Understanding the EU Data Act: What It Means for IoT Data Compliance and Sharing in 2025

EU Data ActEmbedded IoT

The EU Data Act is now fully applicable as of September 2025, and it's not just another compliance hurdle, it's a turning point for the future of IoT. As data rights shift toward users, manufacturers and service providers must rethink how they design, communicate, and compete. Learn what this means for data-sharing ecosystems and why strategic adaptation now could lead to long-term business advantage.

The European Union’s Data Act 2023/2854, which entered into force in January 2024 and became enforceable across all EU member states in September 2025, represents a bold step toward democratizing access to data in the EU's rapidly expanding digital economy. It is not just another regulatory formality, it redefines how connected device data is owned, accessed, and shared in a connected world.

The EU Data Act, a regulation designed to shape the future of IoT and cloud data governance, was created with consumers in mind, specifically, their right to safely and easily access the data generated by the devices they own, rent, or lease. But the implications of the regulation go much further. It offers a unique opportunity for IoT device manufacturers and data-driven businesses to stand out in a competitive market. By embracing transparency, interoperability, and user empowerment, manufacturers can position themselves as the most connected, secure, and data-centric technology providers in the industry.

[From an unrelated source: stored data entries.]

Lemma ranks_are_bounded_ordered_and_distinct_witness :
  let s := (eachBatches tailing emptyStore sampleBatches).1.2 in
  1 <= 1 <= Z.of_nat (zcard s (globalKey (JNum 1)))
  /\ (7 < 110 -> 1 < 2)
  /\ (redisArg (JStr "p1") <> redisArg (JStr "p2") -> 1 <> 2).
Proof.
  apply (ranks_are_bounded_ordered_and_distinct
           (eachBatches tailing emptyStore sampleBatches).1.2
           (JNum 1) (JStr "p1") (JStr "p2") 1 110 2 7).
  - vm_compute. reflexivity.
  - vm_compute. reflexivity.
Defined.

(** ** Daily and weekly keys expire *)

Lemma zsets_zincrby_key (s : store) (key : string) (incr : jsval) (member : string) (k : string) :
  is_Some (zsets (execCmd s (ZIncrBy key incr member)) !! k)
  <-> is_Some (zsets s !! k) \/ (key = k /\ is_Some (redisNumber incr)).
Proof.
  cbn [execCmd]. destruct (redisNumber incr) as [n|]; cbn [zsets].
  - destruct (decide (key = k)) as [->|Hne].
    + rewrite lookup_insert_eq. split; [intros _; right; eauto|eauto].
    + rewrite lookup_insert_ne by exact Hne. split; [by left|].
      intros [H|[H _]]; [exact H|by destruct Hne].
  - split; [by left|]. intros [H|[_ [x Hx]]]; [exact H|discriminate].
Qed.

Section KeyTtl.
(** [MeasurementPlateObject.ts], lines 49-61. *)
Definition constructor (id : Z) (sp ep : Vector3) (d : float) : t :=
  mk id sp ep d None None None None.

(** [MeasurementPlateObject.ts], lines 128-171. *)
Definition Create3DText (d : float) (position : Vector3) : TextMesh :=
  mkTextMesh d position false.

(** [MeasurementPlateObject.ts], lines 76-90.
    The dashed line between the endpoints and the label at their middle.
    The label prints the stored [distanceMeasured].

    The method is [async] and no caller awaits it. Its body runs at once,
    up to the end or to the first exception; an exception only rejects the
    promise nobody looks at, and the caller goes on. The first statement,
    [MeshBuilder.CreateDashedLines], is given the two points and a number
    of dashes taken from [distanceMeasured]; [dashedLines] says whether it
    returns a mesh for them. When it raises, [line] and [textMesh] are not
    assigned: they keep what they held. *)
Definition CreatePlate (dashedLines : Vector3 → Vector3 → float → bool) (o : t) : t :=
  if dashedLines (startPoint o) (endPoint o) (distanceMeasured o)
  then
    mk (measurement_instance_id o) (startPoint o) (endPoint o) (distanceMeasured o)
       (Some (mkLinesMesh (startPoint o) (endPoint o) EngineDefault worldSpace false true false))
       (Some (Create3DText (distanceMeasured o) (midPoint (startPoint o) (endPoint o))))
       (startPointCollider o) (endPointCollider o)
  else o.

(** [MeasurementPlateObject.ts], lines 177-197. *)
Definition CreateStartSphere (this : Ref) (o : t) : t :=
  mk (measurement_instance_id o) (startPoint o) (endPoint o) (distanceMeasured o)
     (line o) (textMesh o)
     (Some (mkCollider (startPoint o) true worldSpace colors_point_default
              (mkColliderMetadata this PStart (measurement_instance_id o))))
     (endPointCollider o).

(** [MeasurementPlateObject.ts], lines 199-220. *)
Definition CreateEndSphere (this : Ref) (o : t) : t :=
  mk (measurement_instance_id o) (startPoint o) (endPoint o) (distanceMeasured o)
     (line o) (textMesh o) (startPointCollider o)
     (Some (mkCollider (endPoint o) true worldSpace colors_point_default
              (mkColliderMetadata this PEnd (measurement_instance_id o)))).

(** [MeasurementPlateObject.ts], lines 66-71.
    [async] too, and not awaited either; it awaits nothing itself, so the
    three calls run one after the other whatever [CreatePlate] did. *)
Definition InitPlate (dashedLines : Vector3 → Vector3 → float → bool) (this : Ref) (o : t) : t :=
  CreateEndSphere this (CreateStartSphere this (CreatePlate dashedLines o)).

(** [MeasurementPlateObject.ts], lines 97-120.
    Stores the new points, recomputes the distance from them, disposes the
    old visuals without clearing their fields, and builds new ones. The two
    spheres are always replaced; the line and the label are replaced when
    [CreatePlate] gets its line, and stay the old, disposed ones when it
    does not. *)
Definition UpdateMeasurement (dashedLines : Vector3 → Vector3 → float → bool) (this : Ref)
    (sp ep : Vector3) (o : t) : t :=
  let o1 := mk (measurement_instance_id o) sp ep (Vector3.Distance sp ep)
               (dispose_line <$> line o) (dispose_text <$> textMesh o)
               (startPointCollider o) (endPointCollider o) in
  CreateEndSphere this (CreateStartSphere this (CreatePlate dashedLines o1)).

Definition set_emissive (c : Color) (k : Collider) : Collider :=
  mkCollider (col_position k) (col_isPickable k) (col_renderingGroupId k) c (col_metadata k).

Definition set_group (g : RenderGroup) (k : Collider) : Collider :=
  mkCollider (col_position k) (col_isPickable k) g (col_emissiveColor k) (col_metadata k).

Definition set_metadata_id (id : Z) (k : Collider) : Collider :=
  mkCollider (col_position k) (col_isPickable k) (col_renderingGroupId k) (col_emissiveColor k)
    (mkColliderMetadata (cm_measurementPlate (col_metadata k)) (cm_pointType (col_metadata k)) id).

Definition set_line_color (c : Color) (l : LinesMesh) : LinesMesh :=
  mkLinesMesh (line_from l) (line_to l) c (line_renderingGroupId l) (line_isPickable l)
    (line_dashed l) (line_isDisposed l).

Definition set_line_group (g : RenderGroup) (l : LinesMesh) : LinesMesh :=
  mkLinesMesh (line_from l) (line_to l) (line_color l) g (line_isPickable l)
    (line_dashed l) (line_isDisposed l).

(** [MeasurementPlateObject.ts], lines 226-240. *)
Definition SetColor (c : Color) (o : t) : t :=
  mk (measurement_instance_id o) (startPoint o) (endPoint o) (distanceMeasured o)
     (set_line_color c <$> line o) (textMesh o)
     (set_emissive c <$> startPointCollider o) (set_emissive c <$> endPointCollider o).

(** [MeasurementPlateObject.ts], lines 245-251. *)
Definition SetPointColor (pointType : PointType) (c : Color) (o : t) : t :=
  match pointType with
  | PStart =>
      mk (measurement_instance_id o) (startPoint o) (endPoint o) (distanceMeasured o)
         (line o) (textMesh o) (set_emissive c <$> startPointCollider o) (endPointCollider o)
  | PEnd =>
      mk (measurement_instance_id o) (startPoint o) (endPoint o) (distanceMeasured o)
         (line o) (textMesh o) (startPointCollider o) (set_emissive c <$> endPointCollider o)
  end.

(** [MeasurementPlateObject.ts], lines 256-267. *)
Definition SetRenderingGroup (g : RenderGroup) (o : t) : t :=
  mk (measurement_instance_id o) (startPoint o) (endPoint o) (distanceMeasured o)
     (set_line_group g <$> line o) (textMesh o)
     (set_group g <$> startPointCollider o) (set_group g <$> endPointCollider o).

(** [MeasurementPlateObject.ts], lines 309-334. *)
Definition ClearGUI (o : t) : t :=
  mk (measurement_instance_id o) (startPoint o) (endPoint o) (distanceMeasured o)
     None None None None.

(** The assignments of the controller to the data fields of a plate. *)
Definition set_data (sp ep : Vector3) (d : float) (o : t) : t :=
  mk (measurement_instance_id o) sp ep d
     (line o) (textMesh o) (startPointCollider o) (endPointCollider o).

(** [collider.metadata.measurementId = id] on both colliders, where they
    exist. *)
Definition set_collider_ids (id : Z) (o : t) : t :=
  mk (measurement_instance_id o) (startPoint o) (endPoint o) (distanceMeasured o)
     (line o) (textMesh o)
     (set_metadata_id id <$> startPointCollider o) (set_metadata_id id <$> endPointCollider o).

(** [line.color = c] only, as the hover code of the controller does. *)
Definition set_line_color_only (c : Color) (o : t) : t :=
  mk (measurement_instance_id o) (startPoint o) (endPoint o) (distanceMeasured o)
     (set_line_color c <$> line o) (textMesh o)
     (startPointCollider o) (endPointCollider o).

End MeasurementPlateObject.

(** ** Inputs and outputs of the controller *)

(** [ActionStates] of [utilities/enums]: the primary mode. *)
Module ActionStates.
Inductive t := None | Add | Remove.
End ActionStates.

#[global] Instance ActionStates_eq_dec : EqDecision ActionStates.t.
Proof. solve_decision. Defined.

(** What [SocketHandler.SendData] is called with. *)
Record MeasurementPayload := mkSendData {
  sd_measurement_instance_id : Z;
  sd_startPoint : Vector3;
  sd_endPoint : Vector3;
  sd_distanceMeasured : float
}.

Inductive Outbound :=
  | EditServer_ClientRequest_CreateMeasurementObject (d : MeasurementPayload)
  | EditServer_ClientRequest_UpdateMeasurementObject (d : MeasurementPayload)
  | EditServer_ClientRequest_DeleteMeasurementObject (measurement_instance_id : Z).

Inductive Level := LLog | LWarn | LError.

(** One constructor per [console] call of the modelled functions. *)
Inductive Message :=
  | ActionStateChangedTo (a : ActionStates.t)
  | DeleteModeEnabled
  | AddModeEnabled
  | ActionModeDisabled
  | NoMeasurementToDelete
  | SentRequestForDeleting (id : Z)
  | DeletionSentToServer (id : Z)
  | ErrorSendingDeletion
  | DeleteForUnknownMeasurement (id : Z)
  | DeletedFromServerRequest (id : Z)
  | StartedMovingPoint (p : PointType) (id : Z)
  | InstanceNotInitialized
  | MeasurementAlreadyExists (id : Z)
  | ErrorAddingMeasurementObject
  | NewMeasurementRequestSent (id : Z)
  | ErrorSendingMeasurement
  | InvalidMeasurementDataFormat
  | ReceivedMeasurements (n : nat)
  | InvalidMeasurementDataEntry
  | MeasurementNotFound (id : Z)
  | UpdateSentToServer (id : Z)
  | ErrorSendingUpdate
  | UpdateForUnknownMeasurement (id : Z)
  | UpdatedFromServer (id : Z).

Definition LogEntry : Type := Level * Message.

(** A point as it arrives in a message: a [Vector3] instance, a record whose
    coordinates sit under [_x]/[x], [_y]/[y], [_z]/[z] (each possibly
    absent), or [undefined]/[null], on which a property access raises. *)
Record LoosePoint := mkLoosePoint {
  lp__x : option float; lp_x : option float;
  lp__y : option float; lp_y : option float;
  lp__z : option float; lp_z : option float
}.

Inductive PointPayload :=
  | IsVector3 (v : Vector3)
  | IsRecord (p : LoosePoint)
  | IsNullish.

(** The payload of a create or of an update broadcast. *)
Record MeasurementJson := mkMeasurementJson {
  measurement_instance_id : Z;
  json_startPoint : PointPayload;
  json_endPoint : PointPayload;
  distanceMeasured : float
}.

(** The [measurement_instance_id] property of an entry of the create array,
    before it is known to be a number. *)
Inductive IdField := IdMissing | IdNull | IdNumber (n : Z).

(** An entry of the create array: [undefined]/[null], or an object. *)
Inductive CreateEntry :=
  | EntryNullish
  | EntryObject (id : IdField) (sp ep : PointPayload) (d : float).
(** For a chord definition that is not null, an empty bar scores 100, and
    a bar of [n > 0] notes of which [k] have their pitch class among
    [(rootKey + interval) % 12], for the intervals of the chord, scores
    [Math.round] of the double the code computes for [(k / n) * 100]. *)
Lemma analyzeBarHarmony_count (chord : ChordDef) (rootKey : Z) :
  score (analyzeBarHarmony [] (Some chord) rootKey) = 100
  ∧ ∀ (note : Note) (notes : list Note),
      let barNotes := note :: notes in
      let n := Z.of_nat (length barNotes) in
      let k := Z.of_nat (length (filter
                 (λ x, midi x %% 12
                       ∈ map (λ interval, (rootKey + interval) %% 12) (intervals chord))
                 barNotes)) in
      score (analyzeBarHarmony barNotes (Some chord) rootKey)
      = Math_round (js_mul (js_div (inject_Z k) (inject_Z n)) 100)
      ∧ 0 ≤ k ≤ n.
Proof.
  split; [reflexivity|].
  intros note notes barNotes n k. split.
  - unfold analyzeBarHarmony. rewrite bool_decide_eq_false_2 by discriminate.
    cbn [score]. rewrite matchCount_filter. reflexivity.
  - subst k n. split; [lia|]. apply inj_le, length_filter.
Qed.


(** ** Drum pattern engine *)




(** C4, counterexample.  Leaving a chorus for a verse, step 8 of the
    transition bar of a POP song is the steady-state kick and closed hat: no
    tom is played there. *)
Lemma chorus_exit_step8_is_steady :
  getDrumPattern "POP" "CHORUS" "VERSE" 8 16 true = [KICK; CHAT]
  ∧ getDrumPattern "POP" "CHORUS" "VERSE" 8 16 true
    = getDrumPattern "POP" "CHORUS" "VERSE" 8 16 false
  ∧ (HI_TOM ∉ getDrumPattern "POP" "CHORUS" "VERSE" 8 16 true)
  ∧ (MID_TOM ∉ getDrumPattern "POP" "CHORUS" "VERSE" 8 16 true)
  ∧ (LO_TOM ∉ getDrumPattern "POP" "CHORUS" "VERSE" 8 16 true).
Proof. repeat split; try reflexivity; compute_done. Qed.

(** C4, as amended.  For every genre, in a transition bar of 16 steps that
    leaves a chorus for a section other than chorus and outro, the tom
    cascade covers steps 12 to 15 only: high tom on 12, mid tom on 13, low tom
    on 14 and nothing on 15.  Steps 8 to 11 still get the steady-state
    pattern. *)
Theorem chorus_exit_fill (genre nextSection : string) (stepIndex : Z) :
  nextSection ≠ "CHORUS" → nextSection ≠ "OUTRO" → 8 ≤ stepIndex ≤ 15 →
  getDrumPattern genre "CHORUS" nextSection stepIndex 16 true
  = if stepIndex <? 12
    then getDrumPattern genre "CHORUS" nextSection stepIndex 16 false
    else if stepIndex =? 12 then [HI_TOM]
    else if stepIndex =? 13 then [MID_TOM]
    else if stepIndex =? 14 then [LO_TOM]
    else [].
Proof.
  intros HnC HnO Hstep. unfold getDrumPattern, transitionFill.
  rewrite (bool_decide_eq_false_2 (nextSection = "CHORUS")) by exact HnC.
  rewrite (bool_decide_eq_false_2 (nextSection = "OUTRO")) by exact HnO.
  generalize (default drums_POP (patterns !! genre)). intros pt.
  assert (stepIndex = 8 ∨ stepIndex = 9 ∨ stepIndex = 10 ∨ stepIndex = 11
          ∨ stepIndex = 12 ∨ stepIndex = 13 ∨ stepIndex = 14 ∨ stepIndex = 15)
    as Hcases by lia.
  destruct Hcases as [-> | [-> | [-> | [-> | [-> | [-> | [-> | ->]]]]]]]; reflexivity.
Qed.

Lemma chorus_exit_fill_witness :
  getDrumPattern "ROCK" "CHORUS" "VERSE" 13 16 true = [MID_TOM].
Proof.
  apply (chorus_exit_fill "ROCK" "VERSE" 13); [discriminate | discriminate | lia].
Defined.


(** The wizard asks for the pattern bar by bar with the step counted from
    the start of the bar, so the crash of a chorus falls on the first step of
    each of its bars: a POP song of two chorus bars has a crash at steps 0
    and 16. *)
Lemma crash_on_each_chorus_bar :
  filter (λ n, midi n = CRASH) (generateDrumsForWholeSong ["CHORUS"; "CHORUS"] 16 "POP")
  = [ {| midi := CRASH; time := 0; duration := 1; velocity := 0.9 |};
      {| midi := CRASH; time := 16; duration := 1; velocity := 0.9 |} ].
Proof. vm_compute. reflexivity. Qed.



(** ** Melody pitch selection, strategy A *)

Lemma elem_of_scaleTonesIn (scaleNotes : gset Z) (min max m : Z) :
  m ∈ scaleTonesIn scaleNotes min max ↔ min ≤ m ≤ max ∧ m ∈ scaleNotes.
Proof.
  unfold scaleTonesIn. rewrite list_elem_of_filter, elem_of_seqZ. intuition lia.
Qed.

Lemma elem_of_chordTonesIn (allowedPCs scaleTones : list Z) (m : Z) :
  m ∈ chordTonesIn allowedPCs scaleTones ↔ m %% 12 ∈ allowedPCs ∧ m ∈ scaleTones.
Proof. unfold chordTonesIn. rewrite list_elem_of_filter. reflexivity. Qed.

(** The chord tones are the in-range scale tones of an allowed pitch class,
    in ascending order. *)
Lemma chordTonesIn_filter (allowedPCs : list Z) (scaleNotes : gset Z) (min max : Z) :
  chordTonesIn allowedPCs (scaleTonesIn scaleNotes min max)
  = filter (λ m, m %% 12 ∈ allowedPCs ∧ m ∈ scaleNotes) (seqZ min (max - min + 1)).
Proof. unfold chordTonesIn, scaleTonesIn. apply list_filter_filter. Qed.

Lemma middle_is_Some {A : Type} (l : list A) :
  l ≠ [] → is_Some (l !! (length l / 2)%nat).
Proof.
  intros Hne. apply lookup_lt_is_Some_2.
  destruct l as [|x l]; [contradiction|].
  apply Nat.div_lt; simpl; lia.
Qed.
(** Length of the match of [r] at the head of [s], if there is one. *)
Definition match_here (r : regex) (s : str) : option nat :=
  match exec r s Some with
  | Some rest => Some (length s - length rest)%nat
  | None => None
  end.

(** [re.findall(r, s)]: the non-overlapping matches, left to right.
    [skip] counts the characters of the last match still to be passed.
    Both patterns of the program start with [<], so no match is empty. *)
Fixpoint findall_from (r : regex) (s : str) (skip : nat) : list str :=
  match s with
  | [] => []
  | _ :: s' =>
      match skip with
      | S n => findall_from r s' n
      | O =>
          match match_here r s with
          | Some n => take n s :: findall_from r s' (pred n)
          | None => findall_from r s' 0%nat
          end
      end
  end.

Definition findall (r : regex) (s : str) : list str := findall_from r s 0%nat.

Definition in_range (lo hi : N) (c : char) : bool := ((lo <=? c) && (c <=? hi))%N.

(** [[a-zA-Z]] *)
Definition cls_alpha (c : char) : bool := in_range 97 122 c || in_range 65 90 c.
(** [[a-zA-Z0-9-]] *)
Definition cls_name (c : char) : bool :=
  in_range 97 122 c || in_range 65 90 c || in_range 48 57 c
  || char_eqb c 45%N.
(** [[^>]] *)
Definition cls_not_gt (c : char) : bool := negb (char_eqb c 62%N).

Definition seq_of (rs : list regex) (last : regex) : regex := foldr Seq last rs.

(** The open-tag pattern of [parse_user_message] (source line 151): [<],
    a letter, letters, digits or hyphens; optionally one whitespace
    character and then characters other than [>]; then [>]; with a
    negative lookahead for [</]. *)
Definition open_tag_re : regex :=
  seq_of [Lit 60%N; Cls cls_alpha; StarCls cls_name;
          Opt (Seq (Cls is_space) (StarCls cls_not_gt));
          Lit 62%N]
         (NotAhead (Seq (Lit 60%N) (Lit 47%N))).

(** The close-tag pattern (source line 152): [</], a letter, letters,
    digits or hyphens, then [>]. *)
Definition close_tag_re : regex :=
  seq_of [Lit 60%N; Lit 47%N; Cls cls_alpha; StarCls cls_name] (Lit 62%N).

(** ** Python values as [json.loads] produces them *)

(** A float: a dyadic number [m * 2^e], an infinity or a NaN. *)
Inductive pyfloat :=
| FFin (m e : Z)
| FInf (neg : bool)
| FNan.

Inductive pyval :=
| PNone
| PBool (b : bool)
| PInt (z : Z)
| PFloat (f : pyfloat)
| PStr (s : str)
| PList (l : list pyval)
| PDict (d : list (str * pyval)).
Lemma error_flag_ignored_witness :
  calls (main scripted example_params
           (World [Answered (Response 201 None); Answered (Response 200 (Some ∅))] [])).2
  = [GET example_url; POST example_url (create_repo_data example_params)]
  ∧ main scripted absent_params
      (World [Answered (Response 201 None); Answered (Response 200 (Some ∅))] [])
    = (Exit (exit_json false (Some "snapshot repository s3snapshots not found") None),
       World [Answered (Response 200 (Some ∅))] [GET example_url]).
Proof.
  assert (Hst : status_code (Response 201 None) ≠ 200
                ∧ status_code (Response 201 None) ≠ 404
                ∧ ¬ (400 ≤ status_code (Response 201 None) < 600))
    by (simpl; lia).
  destruct Hst as (H200 & H404 & Herr).
  split.
  - apply (proj1 (proj2 (proj2 (error_flag_ignored scripted example_params
             (World [Answered (Response 201 None); Answered (Response 200 (Some ∅))] [])
             [Answered (Response 200 (Some ∅))] (Response 201 None)
             eq_refl H200 H404 Herr))) eq_refl eq_refl).
  - apply (proj2 (proj2 (proj2 (error_flag_ignored scripted absent_params
             (World [Answered (Response 201 None); Answered (Response 200 (Some ∅))] [])
             [Answered (Response 200 (Some ∅))] (Response 201 None)
             eq_refl H200 H404 Herr))) eq_refl).
Defined.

According to the regulation, users must be able to access their IoT-generated data easily, at no additional cost. This includes not only the raw data itself but also clear pre-sale information from the seller. Before a purchase, lease, or rental agreement is made, users must be informed about what types of data the product generates, how they’ll be able to access it (such as through an API, SDK, or data platform), the expected data volume, and the format in which it will be delivered. This information must be presented in a way that is both comprehensible and storable for future reference, introducing a new layer of transparency into the buyer's decision-making process.

Why Was the Regulation Created?

Before the Data Act, the data landscape was fragmented. Companies often withheld data from users, there was widespread uncertainty around data ownership rights, and accessing one's own data often required complex and expensive technical setups. Data was locked in incompatible systems and silos, and even when it was technically accessible, poor metadata and a lack of standard practices made it difficult to use meaningfully. Interoperability was the exception rather than the norm, and switching between service providers, especially cloud platforms, was anything but simple.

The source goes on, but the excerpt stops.